(Excerpts from a dataset)
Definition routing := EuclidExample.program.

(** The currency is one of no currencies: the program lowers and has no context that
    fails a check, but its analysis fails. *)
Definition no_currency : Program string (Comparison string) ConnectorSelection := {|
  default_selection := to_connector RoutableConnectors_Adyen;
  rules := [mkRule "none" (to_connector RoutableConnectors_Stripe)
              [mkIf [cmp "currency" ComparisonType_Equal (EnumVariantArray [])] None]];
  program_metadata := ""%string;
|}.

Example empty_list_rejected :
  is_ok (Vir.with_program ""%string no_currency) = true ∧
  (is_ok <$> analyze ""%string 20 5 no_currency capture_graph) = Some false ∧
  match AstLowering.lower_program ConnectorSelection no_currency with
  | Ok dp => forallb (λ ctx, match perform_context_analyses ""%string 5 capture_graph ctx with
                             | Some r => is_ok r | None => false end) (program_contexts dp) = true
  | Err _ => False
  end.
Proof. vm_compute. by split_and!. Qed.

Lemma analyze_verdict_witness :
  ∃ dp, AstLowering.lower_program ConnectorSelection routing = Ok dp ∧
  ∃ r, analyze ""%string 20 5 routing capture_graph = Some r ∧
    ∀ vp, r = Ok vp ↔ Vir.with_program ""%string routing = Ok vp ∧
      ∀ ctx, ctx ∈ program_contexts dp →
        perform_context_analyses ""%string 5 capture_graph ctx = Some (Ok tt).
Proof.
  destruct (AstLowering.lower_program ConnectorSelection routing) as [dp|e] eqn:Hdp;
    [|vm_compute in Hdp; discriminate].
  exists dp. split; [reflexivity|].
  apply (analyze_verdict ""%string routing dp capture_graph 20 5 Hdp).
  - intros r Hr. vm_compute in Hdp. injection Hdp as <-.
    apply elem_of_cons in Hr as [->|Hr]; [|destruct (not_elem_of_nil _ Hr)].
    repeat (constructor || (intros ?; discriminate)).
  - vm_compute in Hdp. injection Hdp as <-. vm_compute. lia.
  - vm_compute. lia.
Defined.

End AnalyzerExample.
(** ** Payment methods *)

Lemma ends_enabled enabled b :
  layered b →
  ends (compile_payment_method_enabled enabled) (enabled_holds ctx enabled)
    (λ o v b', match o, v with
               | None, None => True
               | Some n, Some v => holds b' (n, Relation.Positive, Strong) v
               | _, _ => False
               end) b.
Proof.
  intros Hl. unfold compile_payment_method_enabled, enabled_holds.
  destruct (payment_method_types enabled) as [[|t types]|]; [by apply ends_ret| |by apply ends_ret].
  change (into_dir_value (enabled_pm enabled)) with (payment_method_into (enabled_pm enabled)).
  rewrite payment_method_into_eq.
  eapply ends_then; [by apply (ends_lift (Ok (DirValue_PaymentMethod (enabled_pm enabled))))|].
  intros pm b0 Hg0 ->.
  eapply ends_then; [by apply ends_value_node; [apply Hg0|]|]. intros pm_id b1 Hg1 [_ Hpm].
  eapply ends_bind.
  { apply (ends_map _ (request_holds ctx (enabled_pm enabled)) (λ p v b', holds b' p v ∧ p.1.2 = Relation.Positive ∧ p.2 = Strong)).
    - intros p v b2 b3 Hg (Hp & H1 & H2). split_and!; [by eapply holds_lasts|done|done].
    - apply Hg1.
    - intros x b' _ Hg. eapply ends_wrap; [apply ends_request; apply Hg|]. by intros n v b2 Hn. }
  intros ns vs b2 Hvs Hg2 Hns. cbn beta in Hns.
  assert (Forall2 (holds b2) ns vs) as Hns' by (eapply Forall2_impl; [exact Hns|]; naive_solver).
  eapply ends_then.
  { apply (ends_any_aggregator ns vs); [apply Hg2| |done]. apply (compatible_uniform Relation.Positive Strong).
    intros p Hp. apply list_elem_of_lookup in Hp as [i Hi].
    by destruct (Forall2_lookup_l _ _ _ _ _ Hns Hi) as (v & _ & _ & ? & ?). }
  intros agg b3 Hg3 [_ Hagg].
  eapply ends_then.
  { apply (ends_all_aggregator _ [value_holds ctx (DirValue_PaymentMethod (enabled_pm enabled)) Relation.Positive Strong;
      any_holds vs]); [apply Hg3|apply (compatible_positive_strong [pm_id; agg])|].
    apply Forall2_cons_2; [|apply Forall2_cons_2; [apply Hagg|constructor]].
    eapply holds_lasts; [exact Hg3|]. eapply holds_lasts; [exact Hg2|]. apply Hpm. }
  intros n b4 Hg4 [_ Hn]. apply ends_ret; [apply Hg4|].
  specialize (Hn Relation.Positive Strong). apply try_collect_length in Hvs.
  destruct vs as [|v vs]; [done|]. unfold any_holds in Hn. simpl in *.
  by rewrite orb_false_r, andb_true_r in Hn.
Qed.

Task objective – Please report every line of the records above that contains the word "AstLowering".

Answer to this exercise –
  match AstLowering.lower_program ConnectorSelection no_currency with
  ∃ dp, AstLowering.lower_program ConnectorSelection routing = Ok dp ∧
  destruct (AstLowering.lower_program ConnectorSelection routing) as [dp|e] eqn:Hdp;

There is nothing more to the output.